Protagonista è il giovane
Kurt Barnert (Tom
Schilling) che
cresce in una cortese
famiglia della Germania
orientale, costretta a fare
i conti con il terrificante
regime hitleriano e le sue
folli idee sulla razza, la
salute mentale e la
selezione genetica. La
dittatura e il secondo
conflitto mondiale
costeranno carissimi alla
famiglia di Kurt che,
cresciuto e divenuto un
giovane aspirante pittore,
cercherà di dare libero
sfogo alla sua vocazione a
qualsiasi costo. Intanto
nella sua vita entra la
bella e sensibile
Elisabeth (Paula
Beer), figlia
dell’arrogante, manipolatore
e oscuro
Professor Carl Seeband
(Sebastian
Koch) che Kurt
ignora essere coinvolto in
un episodio decisivo e
terribile della sua
infanzia. Opera
Senza Autore è la
storia di Kurt (ispirato al
grande artista tedesco
Gerhard Ritcher),
del suo paese ridotto in
cenere e poi rinato dalla
stessa, dei tanti
personaggi, volti, e
soprattutto dell’arte, di
quell’arte che guida per
mano un iter narrativo
complesso e straordinario in
ogni aspetto. Il cast
scelto con cura da
Donnesmarck si muove dentro
un racconto dove ognuno si
fa portatore di significati
storici marcati e palesi.
Un bravissimo Tom Schilling,
già apprezzato in Suite
Francaise, Woman in Gold
e nell’interessante serie
Generation War, è
semplicemente perfetto nel
far portare sulle spalle del
suo protagonista i sogni e
la volontà di quella
Germania in cenere, per metà
soggiogata al comunismo
sovietico, che dovette
costruire da zero un paese,
ritrovare un senso, un
significato, un posto.
Lo fece anche grazie a
quell’arte, che proprio
dalla Germania del
dopoguerra ha avuto forse i
più importanti innovatori e
sperimentatori in ogni
ambito. E non per caso.
Paula Beer fa della
sua delicata ma determinata
Ellie Seeband il simbolo
della rinascita e
dell’emancipazione della
donna tedesca, che sotto il
regime hitleriano era poco
più di una fattrice schiava,
mentre Saskia
Rosendahl assurge
con il personaggio di
Elisabeth, a simbolo del
martirio di coloro i quali
furono (e sono tutt’oggi)
perseguitati ed eliminati
per l’essere spiriti liberi,
diversi e fuori dalle
convenzioni.
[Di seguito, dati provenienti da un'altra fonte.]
Lemma signal_defaults_witness :
  exists s,
    _load_signal (VDict [("start_position", VInt 5)]) "sig" = Ok s
    /\ Signal.length s = 1
    /\ Signal.byte_order s = "little_endian"
    /\ Signal.receivers s = VList []
    /\ Signal.choices s = None.
Proof.
  match goal with
  | |- exists s, ?load = Ok s /\ _ =>
      let r := eval vm_compute in load in
      match r with
      | Ok ?v => assert (Hs : load = Ok v) by (vm_compute; reflexivity); exists v
      end
  end.
  destruct (signal_defaults _ _ _ Hs)
    as (Hw & _ & He & _ & _ & Hr & _ & _ & _ & Hc & _).
  split; [exact Hs|]. split; [exact (Hw eq_refl)|]. split; [exact (He eq_refl)|].
  split; [exact (Hr eq_refl) | exact (Hc eq_refl)].
Defined.

(** X5.  The fields of the signal builder.  In the signal built from an
    object record: an int width is the length; the signal is signed
    exactly when [signedness] is the string [SIGNED], and big-endian exactly
    when [endianness] is the string [BIG]; an int [start_position] is
    normalized for that byte order; int [minimum] and [maximum], a float
    [scale] and [offset], and whatever [receivers] and [units] hold are
    taken as they are. *)
Theorem signal_fields (d : list (string * value)) (name : string)
  (s : Signal.t) :
  _load_signal (VDict d) name = Ok s ->
  (forall n, lookup "width" d = Some (VInt n) -> Signal.length s = n)
  /\ (forall v, lookup "signedness" d = Some v ->
                Signal.is_signed s = eq_str v "SIGNED")
  /\ (forall v, lookup "endianness" d = Some v ->
                Signal.byte_order s
                = if eq_str v "BIG" then "big_endian" else "little_endian")
  /\ (forall o, lookup "start_position" d = Some (VInt o) ->
                _start_bit (Some o) (Signal.byte_order s) = Ok (Signal.start s))
  /\ (forall n, lookup "minimum" d = Some (VInt n) -> Signal.minimum s = Some n)
  /\ (forall n, lookup "maximum" d = Some (VInt n) -> Signal.maximum s = Some n)
  /\ (forall f, lookup "scale" d = Some (VFloat f) -> Signal.scale s = f)
  /\ (forall f, lookup "offset" d = Some (VFloat f) -> Signal.offset s = f)
  /\ (forall v, lookup "receivers" d = Some v -> Signal.receivers s = v)
  /\ (forall v, lookup "units" d = Some v -> Signal.unit s = v).
Proof.
  intros H. signal_facts H.
  conjs; intros x Hl; rewrite Hl in *.
  - simpl in Hlen. congruence.
  - now rewrite <- Hsig.
  - subst endianness. exact Hbo.
  - subst position. rewrite ?int_or_None_None, ?int_or_None_int in Hoff.
    injection Hoff as <-. exact Hstart.
  - rewrite ?int_or_None_None, ?int_or_None_int in Hmin. congruence.
  - rewrite ?int_or_None_None, ?int_or_None_int in Hmax. congruence.
  - simpl in Hsc. congruence.
  - simpl in Hof. congruence.
  - congruence.
  - congruence.
Qed.

Lemma signal_fields_witness :
  exists s,
    _load_signal
      (VDict [("width", VInt 12); ("start_position", VInt 9);
              ("endianness", VStr "BIG"); ("signedness", VStr "SIGNED");
              ("minimum", VInt (-5)); ("receivers", VList [VStr "ECU"])])
      "sig" = Ok s
    /\ Signal.length s = 12
    /\ Signal.is_signed s = true
    /\ Signal.byte_order s = "big_endian"
    /\ Signal.start s = Some 14
    /\ Signal.minimum s = Some (-5)
    /\ Signal.receivers s = VList [VStr "ECU"].
Proof.
  match goal with
  | |- exists s, ?load = Ok s /\ _ =>
      let r := eval vm_compute in load in
      match r with
      | Ok ?v => assert (Hs : load = Ok v) by (vm_compute; reflexivity); exists v
      end
  end.
  destruct (signal_fields _ _ _ Hs)
    as (Hw & Hsg & He & _ & Hm & _ & _ & _ & Hr & _).
  split; [exact Hs|]. split; [exact (Hw _ eq_refl)|].
  split; [exact (Hsg _ eq_refl)|]. split; [exact (He _ eq_refl)|].
  split; [reflexivity|]. split; [exact (Hm _ eq_refl) | exact (Hr _ eq_refl)].
Defined.

(** X6.  Null fields of the signal builder.  In an object record, a null
    [minimum], [maximum], [mux_id], [is_muxer] or [value_description] is
    read as an absent one, and a null [start_position] reaches the
    normalizer as an absent offset; a null [width] raises a type error, and
    with a null [scale] or [offset] no signal is built. *)
Theorem signal_null_fields (d : list (string * value)) (name : string) :
  (lookup "width" d = Some VNone -> _load_signal (VDict d) name = Raise TypeError)
  /\ (lookup "scale" d = Some VNone \/ lookup "offset" d = Some VNone ->
      is_ok (_load_signal (VDict d) name) = false)
  /\ (forall s,
         _load_signal (VDict d) name = Ok s ->
         (lookup "minimum" d = Some VNone -> Signal.minimum s = None)
         /\ (lookup "maximum" d = Some VNone -> Signal.maximum s = None)
         /\ (lookup "mux_id" d = Some VNone ->
             Signal.multiplexer_ids s = None /\ Signal.is_multiplexed s = false)
         /\ (lookup "is_muxer" d = Some VNone -> Signal.is_multiplexer s = false)
         /\ (lookup "value_description" d = Some VNone -> Signal.choices s = None)
         /\ (lookup "start_position" d = Some VNone ->
             _start_bit None (Signal.byte_order s) = Ok (Signal.start s))).
Proof.
  split; [|split].
  - intros Hl. unfold _load_signal. rewrite _get_value_dict, Hl. reflexivity.
  - intros Hl. destruct (_load_signal (VDict d) name) as [s|e] eqn:H; [|reflexivity].
    signal_facts H. destruct Hl as [Hl|Hl]; rewrite Hl in *; discriminate.
  - intros s H. signal_facts H.
    conjs; intros Hl; rewrite Hl in *.
    + rewrite ?int_or_None_None, ?int_or_None_int in Hmin. congruence.
    + rewrite ?int_or_None_None, ?int_or_None_int in Hmax. congruence.
    + subst mux_id. exact Hids.
    + subst is_muxer. exact Hism.
    + subst vd. exact Hlab.
    + subst position. rewrite ?int_or_None_None, ?int_or_None_int in Hoff.
    injection Hoff as <-. exact Hstart.
Qed.

Lemma invert_labels_hashable (d : list (string * value))
  (labels0 labels : list (value * string)) :
  foldM (fun labels kv => setitem labels (snd kv) (fst kv)) labels0 d = Ok labels ->
  Forall (fun kv => hashable (snd kv) = true) d.
Proof.
  revert labels0; induction d as [|kv d IH]; simpl; intros labels0 H.
  - constructor.
  - bind_split H as l1 Hl1. constructor; [|eauto].
    unfold setitem in Hl1. now destruct (hashable (snd kv)).
Qed.

(** X7.  What the signal builder refuses as [value_description].  With a
    [value_description] that is true in a condition and not an object (a
    non-empty string or list, a non-zero number, [true]), or that is an
    object holding a list or an object as a raw value, no signal is
    built. *)
Theorem value_description_rejected (d : list (string * value)) (name : string)
  (vd : value) :
  lookup "value_description" d = Some vd ->
  truthy vd = true ->
  (forall t, vd <> VDict t)
  \/ (exists t k v, vd = VDict t /\ In (k, v) t /\ hashable v = false) ->
  is_ok (_load_signal (VDict d) name) = false.
Proof.
  intros Hl Ht Hbad.
  destruct (_load_signal (VDict d) name) as [s|e] eqn:H; [|reflexivity].
  destruct (_load_signal_labels _ _ _ H) as (vd' & Hvd & Hlab).
  rewrite _get_value_dict, Hl in Hvd. injection Hvd as <-.
  rewrite Ht in Hlab. destruct Hlab as (kvs & labels & Hi & Hfold & _).
  destruct vd; try discriminate. injection Hi as <-.
  destruct Hbad as [Hbad|(t & k & v & Heq & Hin & Hh)].
  - now destruct (Hbad d0).
  - injection Heq as <-.
    pose proof (invert_labels_hashable _ _ _ Hfold) as Hall.
    rewrite Forall_forall in Hall. specialize (Hall _ Hin). simpl in Hall.
    congruence.
Qed.

Lemma value_description_rejected_witness :
  is_ok (_load_signal
           (VDict [("start_position", VInt 0);
                   ("value_description", VList [VStr "ON"])]) "sig") = false
  /\ is_ok (_load_signal
              (VDict [("start_position", VInt 0);
                      ("value_description", VDict [("ON", VList [])])]) "sig")
     = false.
Proof.
  split.
  - apply (value_description_rejected
             [("start_position", VInt 0); ("value_description", VList [VStr "ON"])]
             "sig" (VList [VStr "ON"]) eq_refl eq_refl).
    left. discriminate.
  - apply (value_description_rejected
             [("start_position", VInt 0);
              ("value_description", VDict [("ON", VList [])])]
             "sig" (VDict [("ON", VList [])]) eq_refl eq_refl).
    right. exists [("ON", VList [])], "ON", (VList []).
    split; [reflexivity|]. split; [left; reflexivity | reflexivity].
Defined.

Lemma distinct_app_head (l r : list value) (v : value) :
  distinct (l ++ v :: r) -> forall k, In k l -> key_eqb k v = false.
Proof.
  induction l as [|x l IH]; simpl; intros H k Hk; [contradiction|].
  destruct H as [Hx Hd]. destruct Hk as [<-|Hk]; [|auto].
  unfold set_mem in Hx. rewrite existsb_app in Hx. simpl in Hx.
  apply orb_false_iff in Hx. destruct Hx as [_ Hx].
  apply orb_false_iff in Hx. destruct Hx as [Hx _].
  now rewrite key_eqb_sym.
Qed.

Lemma dict_set_fresh {V : Type} (d : list (value * V)) (k : value) (v : V) :
  (forall k', In k' (map fst d) -> key_eqb k' k = false) ->
  dict_set d k v = d ++ [(k, v)].
Proof.
  induction d as [|[k' v'] d IH]; simpl; intros H; [reflexivity|].
  rewrite (H k' (or_introl eq_refl)). f_equal. apply IH. auto.
Qed.

(** With raw values that differ from one another the inversion loop only
    appends. *)
Lemma invert_labels_distinct (d : list (string * value))
  (labels0 labels : list (value * string)) :
  foldM (fun labels kv => setitem labels (snd kv) (fst kv)) labels0 d = Ok labels ->
  distinct (map fst labels0 ++ map snd d) ->
  labels = labels0 ++ map (fun kv => (snd kv, fst kv)) d.
Proof.
  revert labels0; induction d as [|[k v] d IH]; simpl; intros labels0 H Hd.
  - injection H as <-. now rewrite app_nil_r.
  - bind_split H as l1 Hl1. unfold setitem in Hl1. simpl in Hl1.
    destruct (hashable v); [|discriminate]. injection Hl1 as <-.
    rewrite (dict_set_fresh labels0 v k) in H
      by (intros k' Hk'; exact (distinct_app_head _ _ _ Hd k' Hk')).
    rewrite (IH _ H).
    + now rewrite <- app_assoc.
    + rewrite map_app. simpl. now rewrite <- app_assoc.
Qed.

Lemma dict_get_swapped (d : list (string * value)) (k : string) (v : value) :
  Forall (fun kv => hashable (snd kv) = true) d ->
  distinct (map snd d) ->
  In (k, v) d ->
  dict_get (map (fun kv => (snd kv, fst kv)) d) v = Some k.
Proof.
  induction d as [|[k0 v0] d IH]; simpl; intros Hh Hd Hin; [contradiction|].
  inversion Hh as [|? ? Hh0 Hh']; subst. destruct Hd as [Hv0 Hd].
  destruct Hin as [Heq|Hin].
  - injection Heq as -> ->. simpl in Hh0. now rewrite (key_eqb_refl _ Hh0).
  - assert (Hne : key_eqb v0 v = false).
    { destruct (key_eqb v0 v) eqn:E; [|reflexivity].
      assert (Hm : set_mem v0 (map snd d) = true).
      { apply set_mem_true. exists v. split.
        - apply in_map_iff. exists (k, v). auto.
        - now rewrite key_eqb_sym. }
      congruence. }
    rewrite Hne. auto.
Qed.

(** X8.  The inversion of an injective table.  When the raw values of a
    non-empty [value_description] table differ from one another, the
    [choices] of the built signal are the table with every pair swapped,
    in the same order, and looking up the raw value of an entry gives the
    label of that entry back. *)
Theorem choices_of_injective_table
  (signal_json : value) (name : string) (s : Signal.t)
  (d : list (string * value)) :
  _load_signal signal_json name = Ok s ->
  _get_value signal_json "value_description" VNone = Ok (VDict d) ->
  d <> [] ->
  distinct (map snd d) ->
  Signal.choices s = Some (map (fun kv => (snd kv, fst kv)) d)
  /\ forall labels k v,
       Signal.choices s = Some labels -> In (k, v) d ->
       dict_get labels v = Some k.
Proof.
  intros H Hvd Hne Hd.
  destruct (_load_signal_labels _ _ _ H) as (vd & Hvd' & Hl).
  rewrite Hvd in Hvd'. injection Hvd' as <-.
  destruct d as [|kv d]; [contradiction|]. cbn [truthy] in Hl.
  destruct Hl as (kvs & labels & Hi & Hf & Hc). injection Hi as <-.
  pose proof (invert_labels_distinct _ _ _ Hf Hd) as Heq. simpl in Heq.
  pose proof (invert_labels_hashable _ _ _ Hf) as Hh.
  rewrite Hc, Heq. split; [reflexivity|].
  intros labels' k v Hl' Hin. injection Hl' as <-.
  now apply (dict_get_swapped (kv :: d)).
Qed.

Lemma choices_of_injective_table_witness :
  exists s,
    _load_signal
      (VDict [("start_position", VInt 0);
              ("value_description",
               VDict [("OFF", VInt 0); ("ON", VInt 1); ("ERR", VStr "e")])])
      "state" = Ok s
    /\ Signal.choices s = Some [(VInt 0, "OFF"); (VInt 1, "ON"); (VStr "e", "ERR")].
Proof.
  eexists. split; [reflexivity|].
  refine (proj1 (choices_of_injective_table
                   (VDict [("start_position", VInt 0);
                           ("value_description",
                            VDict [("OFF", VInt 0); ("ON", VInt 1); ("ERR", VStr "e")])])
                   "state" _ [("OFF", VInt 0); ("ON", VInt 1); ("ERR", VStr "e")]
                   eq_refl eq_refl _ _)).
  - discriminate.
  - simpl. repeat split; reflexivity.
Defined.

(** *** Records with well-typed fields always load *)

Lemma bind_total {A B : Type} (c : result A) (k : A -> result B) :
  (exists a, c = Ok a /\ exists b, k a = Ok b) -> exists b, bind c k = Ok b.
Proof. intros (a & -> & b & Hb). now exists b. Qed.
Su tutto
e tutti però domina, a
dispetto della sua natura
mefistofelica, perfida e
opprimente, il Professor
Carl Seeband di un
Sebastian Koch a
dir poco monumentale.
Algido, spietato, senza
pietà, codardo nel profondo
dietro la maschera di
mascolina autorità di cui si
ammanta, si aggira portando
con sé lo spettro dei tanti,
troppi nazisti che la fecero
franca, che caddero in
piedi. Difficile trovare un
personaggio tanto malvagio e
facilmente odiabile dal
pubblico, difficile anche
trovare un attore capace di
coniugare in sé tutto il
peggio del peggio
dell’estremismo conformista
e opportunista che ne fa in
certi momenti quasi il
protagonista di questo
dramma di un cinema d’altri
tempi.
Koch calibra ogni istante,
ogni espressione, ogni
parola per creare un alone
di raggelante cupidigia
esistenziale, plasmando un
cattivo ad un tempo
familiare e assieme quasi
irreale nella sua perfezione
machiavellica. Il suo
Carl Seeband non ha la
follia dell’Amon Goth di
Fiennes, o la depravata
lussuria del Franz Bietrich
di Thomas Kretschmann, ma è
più umano, più quotidiano,
più universale, e per
diversi momenti quasi ruba
la scena al protagonista.
Analizzando Opera
Senza Autore bisogna
però essere chiari su un
punto:
è cinema d’altri tempi,
è cinema che abbraccia con
la sua lunga durata (3 ore
belle piene) la ribelle
condensazione del
significato a cui il cinema,
un certo cinema non
commerciale, è soggetto
sovente dai meccanismi della
produzione. Ma del resto
anche Leone con il suo
eterno C’era Una Volta
in America pagò uno
scotto su tale questione.
Donnersmarck invece
rivendica la lunghezza che
non è mai prolissità,
l’indipendenza della propria
visione contro l’egoismo del
pubblico moderno, la libertà
di affrontare con questo
film più tematiche, numerosi
dilemmi e di creare un
racconto nel racconto, dove
l’arte è protagonista.
Un’arte che è presentata
anche dal punto di vista
storico, che funge a chiave
di lettura per meglio
comprendere quanto questi
due mostri, il nazismo e il
comunismo, siano stati due
lati dello stesso tentacolo
predatore di vite, di
coscienze, di libertà.
L’arte libera Kurt come
liberava Elisabeth, come ha
liberato lo strano ma saggio
Professor Van Verten
(Oliver
Masucci) che non fa
che rivendicarne l’essere
strumento ed essenza di un
dialogo interiore, di
un’espressione di
personalità e coscienza.
“Sii te stesso” spiega a
Kurt. L’arte ci renderà
liberi. Risulta
incredibile quanto, in
ultima analisi, Opera
Senza Autore riesca ad
affrontare, confrontare e
sviluppare in un continuo
interscambio, tematiche ed
elementi così vari, così
apparentemente complicati ma
lo faccia in modo eloquente,
accessibile, senza mai
appesantire, mai annoiare,
facendo scorrere tre ore di
cinema quasi senza fatica.
Straordinario
nella fotografia del maestro
Deschanel, con un montaggio
di Patricia Rommel che
esalta la colonna sonora
struggente di Max Ritcher, Opera
Senza Autore può
senz’altro rivendicare una
potenza espressiva, una
poesia, una coerenza e
bellezza di ogni ambito
della cinematografia, che lo
rendono pietra miliare della
cinematografia tedesca ed
europee contemporanee.
Alla fin fine, dopo
tre ore, l’istinto è quello
di rivederlo per perdersi in
questo racconto di vita,
sofferenza, felicità e
incertezza di enorme fattura
e passione.
(Giulio Zoppello -
Cinematographe)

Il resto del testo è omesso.